5. Keep trying and keep learning

Don’t be too hard on yourself when things don’t go your way or live up to your expectations. Learn from it and apply forward. I always aim to be better the next time.

Can you please give us your favorite “Life Lesson Quote”? Can you share how that was relevant to you in your life?

“Be more concerned with your character than with your reputation. Your character is what you really are while your reputation is merely what others think you are.” — John Wooden

As a leader you have to make tough decisions, and sometimes the tough decisions aren’t always the popular ones.

But, if you do things with the best intentions, understand all possible outcomes, communicate well and with kindness, you’ll be proud of the leader you are.

Is there a person in the world, or in the US with whom you would love to have a private breakfast or lunch with, and why?

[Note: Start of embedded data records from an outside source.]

End Classes.

(** Two characters that no class of [r] tells apart have the same
    derivative. *)
Lemma deriv_ext (c c' : ascii) (r : Re.regex) :
  classes_all (fun p => p c = p c') r -> Re.deriv c r = Re.deriv c' r.
Proof.
  induction r as [| |p|a IHa b IHb|a IHa b IHb|a IHa|a IHa lo hi]; simpl.
  - trivial.
  - trivial.
  - now intros ->.
  - intros [Ha Hb]. now rewrite (IHa Ha), (IHb Hb).
  - intros [Ha Hb]. now rewrite (IHa Ha), (IHb Hb).
  - intros Ha. now rewrite (IHa Ha).
  - intros Ha. destruct hi; [reflexivity|]. now rewrite (IHa Ha).
Qed.

Lemma classes_all_impl (P Q : (ascii -> bool) -> Prop) (r : Re.regex) :
  (forall p, P p -> Q p) -> classes_all P r -> classes_all Q r.
Proof. intros H. induction r; simpl; try tauto; auto. Qed.

(** An expression whose classes do not tell a letter from its lower case
    matches a string exactly when it matches the lowered string. *)
Lemma fullmatch_lower (r : Re.regex) (s : string) :
  classes_all (fun p => forall c, p (ascii_lower c) = p c) r ->
  Re.fullmatch r (str_lower s) = Re.fullmatch r s.
Proof.
  revert r. induction s as [|c s IH]; intros r Hr; [reflexivity|].
  cbn [str_lower Re.fullmatch].
  rewrite (deriv_ext (ascii_lower c) c r)
    by (eapply classes_all_impl; [|exact Hr]; intros p Hp; apply Hp).
  pose proof (classes_all_deriv _ c r Hr) as Hd.
  destruct (Re.deriv c r); try reflexivity; now apply IH.
Qed.

Ltac all_ascii c := destruct c as [[] [] [] [] [] [] [] []].

Lemma url_pattern_case_closed :
  classes_all (fun p => forall c, p (ascii_lower c) = p c) url_pattern.
Proof.
  unfold url_pattern. cbn [classes_all Re.lit_i Re.opt Re.plus Re.chr Re.chr_i].
  repeat split; intros c; all_ascii c; reflexivity.
Qed.

(** X28: [is_valid_url] takes no account of letter case: a URL and its
    lower-case form are both valid or both invalid. *)
Theorem is_valid_url_ignores_case (url : string) :
  is_valid_url (str_lower url) = is_valid_url url.
Proof. apply fullmatch_lower, url_pattern_case_closed. Qed.











Definition all_syscalls : list syscall :=
  [SYS__SYSCTL; SYS_ACCEPT; SYS_ACCEPT4; SYS_ACCESS; SYS_ACCT; SYS_ADD_KEY; SYS_ADJTIMEX;
   SYS_AFS_SYSCALL; SYS_ALARM; SYS_ARCH_PRCTL; SYS_BIND; SYS_BPF; SYS_BRK; SYS_CACHESTAT;
   SYS_CAPGET; SYS_CAPSET; SYS_CHDIR; SYS_CHMOD; SYS_CHOWN; SYS_CHROOT; SYS_CLOCK_ADJTIME;
   SYS_CLOCK_GETRES; SYS_CLOCK_GETTIME; SYS_CLOCK_NANOSLEEP; SYS_CLOCK_SETTIME; SYS_CLONE;
   SYS_CLONE3; SYS_CLOSE; SYS_CLOSE_RANGE; SYS_CONNECT; SYS_COPY_FILE_RANGE; SYS_CREAT;
   SYS_CREATE_MODULE; SYS_DELETE_MODULE; SYS_DUP; SYS_DUP2; SYS_DUP3; SYS_EPOLL_CREATE;
   SYS_EPOLL_CREATE1; SYS_EPOLL_CTL; SYS_EPOLL_CTL_OLD; SYS_EPOLL_PWAIT; SYS_EPOLL_PWAIT2;
   SYS_EPOLL_WAIT; SYS_EPOLL_WAIT_OLD; SYS_EVENTFD; SYS_EVENTFD2; SYS_EXECVE; SYS_EXECVEAT;
   SYS_EXIT; SYS_EXIT_GROUP; SYS_FACCESSAT; SYS_FACCESSAT2; SYS_FADVISE64; SYS_FALLOCATE;
   SYS_FANOTIFY_INIT; SYS_FANOTIFY_MARK; SYS_FCHDIR; SYS_FCHMOD; SYS_FCHMODAT;
   SYS_FCHMODAT2; SYS_FCHOWN; SYS_FCHOWNAT; SYS_FCNTL; SYS_FDATASYNC; SYS_FGETXATTR;
   SYS_FILE_GETATTR; SYS_FILE_SETATTR; SYS_FINIT_MODULE; SYS_FLISTXATTR; SYS_FLOCK;
   SYS_FORK; SYS_FREMOVEXATTR; SYS_FSCONFIG; SYS_FSETXATTR; SYS_FSMOUNT; SYS_FSOPEN;
   SYS_FSPICK; SYS_FSTAT; SYS_FSTATFS; SYS_FSYNC; SYS_FTRUNCATE; SYS_FUTEX;
   SYS_FUTEX_REQUEUE; SYS_FUTEX_WAIT; SYS_FUTEX_WAITV; SYS_FUTEX_WAKE; SYS_FUTIMESAT;
   SYS_GET_KERNEL_SYMS; SYS_GET_MEMPOLICY; SYS_GET_ROBUST_LIST; SYS_GET_THREAD_AREA;
   SYS_GETCPU; SYS_GETCWD; SYS_GETDENTS; SYS_GETDENTS64; SYS_GETEGID; SYS_GETEUID;
   SYS_GETGID; SYS_GETGROUPS; SYS_GETITIMER; SYS_GETPEERNAME; SYS_GETPGID; SYS_GETPGRP;
   SYS_GETPID; SYS_GETPMSG; SYS_GETPPID; SYS_GETPRIORITY; SYS_GETRANDOM; SYS_GETRESGID;
   SYS_GETRESUID; SYS_GETRLIMIT; SYS_GETRUSAGE; SYS_GETSID; SYS_GETSOCKNAME;
   SYS_GETSOCKOPT; SYS_GETTID; SYS_GETTIMEOFDAY; SYS_GETUID; SYS_GETXATTR; SYS_GETXATTRAT;
   SYS_INIT_MODULE; SYS_INOTIFY_ADD_WATCH; SYS_INOTIFY_INIT; SYS_INOTIFY_INIT1;
   SYS_INOTIFY_RM_WATCH; SYS_IO_CANCEL; SYS_IO_DESTROY; SYS_IO_GETEVENTS;
   SYS_IO_PGETEVENTS; SYS_IO_SETUP; SYS_IO_SUBMIT; SYS_IO_URING_ENTER;
   SYS_IO_URING_REGISTER; SYS_IO_URING_SETUP; SYS_IOCTL; SYS_IOPERM; SYS_IOPL;
   SYS_IOPRIO_GET; SYS_IOPRIO_SET; SYS_KCMP; SYS_KEXEC_FILE_LOAD; SYS_KEXEC_LOAD;
   SYS_KEYCTL; SYS_KILL; SYS_LANDLOCK_ADD_RULE; SYS_LANDLOCK_CREATE_RULESET;
   SYS_LANDLOCK_RESTRICT_SELF; SYS_LCHOWN; SYS_LGETXATTR; SYS_LINK; SYS_LINKAT; SYS_LISTEN;
   SYS_LISTMOUNT; SYS_LISTNS; SYS_LISTXATTR; SYS_LISTXATTRAT; SYS_LLISTXATTR;
   SYS_LOOKUP_DCOOKIE; SYS_LREMOVEXATTR; SYS_LSEEK; SYS_LSETXATTR; SYS_LSM_GET_SELF_ATTR;
   SYS_LSM_LIST_MODULES; SYS_LSM_SET_SELF_ATTR; SYS_LSTAT; SYS_MADVISE;
   SYS_MAP_SHADOW_STACK; SYS_MBIND; SYS_MEMBARRIER; SYS_MEMFD_CREATE; SYS_MEMFD_SECRET;
   SYS_MIGRATE_PAGES; SYS_MINCORE; SYS_MKDIR; SYS_MKDIRAT; SYS_MKNOD; SYS_MKNODAT;
   SYS_MLOCK; SYS_MLOCK2; SYS_MLOCKALL; SYS_MMAP; SYS_MODIFY_LDT; SYS_MOUNT;
   SYS_MOUNT_SETATTR; SYS_MOVE_MOUNT; SYS_MOVE_PAGES; SYS_MPROTECT; SYS_MQ_GETSETATTR;
   SYS_MQ_NOTIFY; SYS_MQ_OPEN; SYS_MQ_TIMEDRECEIVE; SYS_MQ_TIMEDSEND; SYS_MQ_UNLINK;
   SYS_MREMAP; SYS_MSEAL; SYS_MSGCTL; SYS_MSGGET; SYS_MSGRCV; SYS_MSGSND; SYS_MSYNC;
   SYS_MUNLOCK; SYS_MUNLOCKALL; SYS_MUNMAP; SYS_NAME_TO_HANDLE_AT; SYS_NANOSLEEP;
   SYS_NEWFSTATAT; SYS_NFSSERVCTL; SYS_OPEN; SYS_OPEN_BY_HANDLE_AT; SYS_OPEN_TREE;
   SYS_OPEN_TREE_ATTR; SYS_OPENAT; SYS_OPENAT2; SYS_PAUSE; SYS_PERF_EVENT_OPEN;
   SYS_PERSONALITY; SYS_PIDFD_GETFD; SYS_PIDFD_OPEN; SYS_PIDFD_SEND_SIGNAL; SYS_PIPE;
   SYS_PIPE2; SYS_PIVOT_ROOT; SYS_PKEY_ALLOC; SYS_PKEY_FREE; SYS_PKEY_MPROTECT; SYS_POLL;
   SYS_PPOLL; SYS_PRCTL; SYS_PREAD64; SYS_PREADV; SYS_PREADV2; SYS_PRLIMIT64;
   SYS_PROCESS_MADVISE; SYS_PROCESS_MRELEASE; SYS_PROCESS_VM_READV; SYS_PROCESS_VM_WRITEV;
   SYS_PSELECT6; SYS_PTRACE; SYS_PUTPMSG; SYS_PWRITE64; SYS_PWRITEV; SYS_PWRITEV2;
   SYS_QUERY_MODULE; SYS_QUOTACTL; SYS_QUOTACTL_FD; SYS_READ; SYS_READAHEAD; SYS_READLINK;
   SYS_READLINKAT; SYS_READV; SYS_REBOOT; SYS_RECVFROM; SYS_RECVMMSG; SYS_RECVMSG;
   SYS_REMAP_FILE_PAGES; SYS_REMOVEXATTR; SYS_REMOVEXATTRAT; SYS_RENAME; SYS_RENAMEAT;
   SYS_RENAMEAT2; SYS_REQUEST_KEY; SYS_RESTART_SYSCALL; SYS_RMDIR; SYS_RSEQ;
   SYS_RSEQ_SLICE_YIELD; SYS_RT_SIGACTION; SYS_RT_SIGPENDING; SYS_RT_SIGPROCMASK;
   SYS_RT_SIGQUEUEINFO; SYS_RT_SIGRETURN; SYS_RT_SIGSUSPEND; SYS_RT_SIGTIMEDWAIT;
   SYS_RT_TGSIGQUEUEINFO; SYS_SCHED_GET_PRIORITY_MAX; SYS_SCHED_GET_PRIORITY_MIN;
   SYS_SCHED_GETAFFINITY; SYS_SCHED_GETATTR; SYS_SCHED_GETPARAM; SYS_SCHED_GETSCHEDULER;
   SYS_SCHED_RR_GET_INTERVAL; SYS_SCHED_SETAFFINITY; SYS_SCHED_SETATTR; SYS_SCHED_SETPARAM;
   SYS_SCHED_SETSCHEDULER; SYS_SCHED_YIELD; SYS_SECCOMP; SYS_SECURITY; SYS_SELECT;
   SYS_SEMCTL; SYS_SEMGET; SYS_SEMOP; SYS_SEMTIMEDOP; SYS_SENDFILE; SYS_SENDMMSG;
   SYS_SENDMSG; SYS_SENDTO; SYS_SET_MEMPOLICY; SYS_SET_MEMPOLICY_HOME_NODE;
   SYS_SET_ROBUST_LIST; SYS_SET_THREAD_AREA; SYS_SET_TID_ADDRESS; SYS_SETDOMAINNAME;
   SYS_SETFSGID; SYS_SETFSUID; SYS_SETGID; SYS_SETGROUPS; SYS_SETHOSTNAME; SYS_SETITIMER;
   SYS_SETNS; SYS_SETPGID; SYS_SETPRIORITY; SYS_SETREGID; SYS_SETRESGID; SYS_SETRESUID;
   SYS_SETREUID; SYS_SETRLIMIT; SYS_SETSID; SYS_SETSOCKOPT; SYS_SETTIMEOFDAY; SYS_SETUID;
   SYS_SETXATTR; SYS_SETXATTRAT; SYS_SHMAT; SYS_SHMCTL; SYS_SHMDT; SYS_SHMGET;
   SYS_SHUTDOWN; SYS_SIGALTSTACK; SYS_SIGNALFD; SYS_SIGNALFD4; SYS_SOCKET; SYS_SOCKETPAIR;
   SYS_SPLICE; SYS_STAT; SYS_STATFS; SYS_STATMOUNT; SYS_STATX; SYS_SWAPOFF; SYS_SWAPON;
   SYS_SYMLINK; SYS_SYMLINKAT; SYS_SYNC; SYS_SYNC_FILE_RANGE; SYS_SYNCFS; SYS_SYSFS;
   SYS_SYSINFO; SYS_SYSLOG; SYS_TEE; SYS_TGKILL; SYS_TIME; SYS_TIMER_CREATE;
   SYS_TIMER_DELETE; SYS_TIMER_GETOVERRUN; SYS_TIMER_GETTIME; SYS_TIMER_SETTIME;
   SYS_TIMERFD_CREATE; SYS_TIMERFD_GETTIME; SYS_TIMERFD_SETTIME; SYS_TIMES; SYS_TKILL;
   SYS_TRUNCATE; SYS_TUXCALL; SYS_UMASK; SYS_UMOUNT2; SYS_UNAME; SYS_UNLINK; SYS_UNLINKAT;
   SYS_UNSHARE; SYS_UPROBE; SYS_URETPROBE; SYS_USELIB; SYS_USERFAULTFD; SYS_USTAT;
   SYS_UTIME; SYS_UTIMENSAT; SYS_UTIMES; SYS_VFORK; SYS_VHANGUP; SYS_VMSPLICE; SYS_VSERVER;
   SYS_WAIT4; SYS_WAITID; SYS_WRITE; SYS_WRITEV].
#[export] Instance captures_preorder d off : PreOrder (captures d off).
Proof.
  split.
  - intros w. split_and!; [done| |].
    + intros buf E. exists buf. by rewrite insert_id.
    + exists 0, 0. split_and!; try lia. apply moved_refl.
  - intros w1 w2 w3 (S1 & R1 & (c1 & l1 & ? & M1 & F1)) (S2 & R2 & (c2 & l2 & ? & M2 & F2)).
    split_and!; [by etrans| |].
    + intros buf E. destruct (R1 _ E) as (b1 & E1 & L1 & P1).
      destruct (R2 b1) as (b2 & E2 & L2 & P2); [by rewrite E1, lookup_insert_eq|].
      exists b2. rewrite E2, E1, insert_insert_eq. split_and!; [done|congruence..].
    + exists (c1 + c2), (l1 + l2).
      split_and!; [lia|lia| exact (moved_trans _ _ _ _ _ _ _ _ _ _ _ _ _ M1 M2) |].
      intros nf. rewrite F1, F2; done.
Qed.

Lemma captures_mono d off off' w w' : off' <= off -> captures d off w w' -> captures d off' w w'.
Proof.
  intros Ho (S & R & M). split_and!; [done| |done].
  intros buf E. destruct (R _ E) as (b & E1 & L & P). exists b. split_and!; [done..|].
  assert (forall l : list Z, take (Z.to_nat off') l = take (Z.to_nat off') (take (Z.to_nat off) l)) as F.
  { intros l. rewrite take_take. f_equal. lia. }
  by rewrite (F b), P, <- F.
Qed.

Lemma quiet_captures d off w w' : quiet w w' -> captures d off w w'.
Proof.
  intros [[S C R] (n & ? & M)]. split_and!; [done| |].
  - intros buf E. exists buf. by rewrite R, insert_id.
  - exists 0, n. by split_and!; try lia.
Qed.

(** A capture in progress: [w] was reached from [w0], and [d]'s record is [buf]. *)
Record capturing (d : nat) (off size : Z) (w0 w : world) (buf : list Z) : Prop := Capturing {
  cg_rel : captures d off w0 w;
  cg_buf : reserved w !! d = Some buf;
  cg_size : zlen buf = size }.

Lemma capturing_start d off w buf :
  reserved w !! d = Some buf -> capturing d off (zlen buf) w w buf.
Proof. by split. Qed.

Lemma capturing_quiet d off size w0 w w' buf :
  capturing d off size w0 w buf -> quiet w w' -> capturing d off size w0 w' buf.
Proof.
  intros [C B S] Q. split; [|by destruct Q as [[_ _ ->] _]|done].
  etrans; [exact C|]. by apply quiet_captures.
Qed.

(** A write of [bs] at [o >= off] inside the record. *)
Lemma capturing_put d off size w0 w buf o bs w' :
  capturing d off size w0 w buf -> 0 <= off <= o -> o + zlen bs <= size ->
  same_state w w' -> stats w' = stats w -> loss w' = loss w -> submitted w' = submitted w ->
  reserved w' = <[d := put buf o bs]> (reserved w) ->
  capturing d off size w0 w' (put buf o bs).
Proof.
  intros [C B S] Ho Hb SS St Lo Su Re. pose proof (zlen_nonneg bs).
  split; [|by rewrite Re, lookup_insert_eq|by rewrite zlen_put by lia].
  etrans; [exact C|]. split_and!; [done| |].
  - intros b E. rewrite B in E. injection E as <-. exists (put buf o bs).
    split_and!; [done | apply length_put; lia | apply prefix_put; lia].
  - exists 0, 0. split_and!; try lia. apply moved_same; try done; [apply SS|].
    by rewrite Su, app_nil_r.
Qed.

I’d have dinner with Yvon Chouinard, the Founder of Patagonia. He built a successful business doing what he loves and believes in, with the ultimate purpose of doing good for the world. It’s interesting how he put all of those pieces together and has remained true to himself.

I’d also have drinks with Michelle Obama. I feel like I have an incredible amount to learn from her as a leader, as a mom, and as someone who clearly exudes passion about everything they do and has done so under incredibly tough circumstances and environments.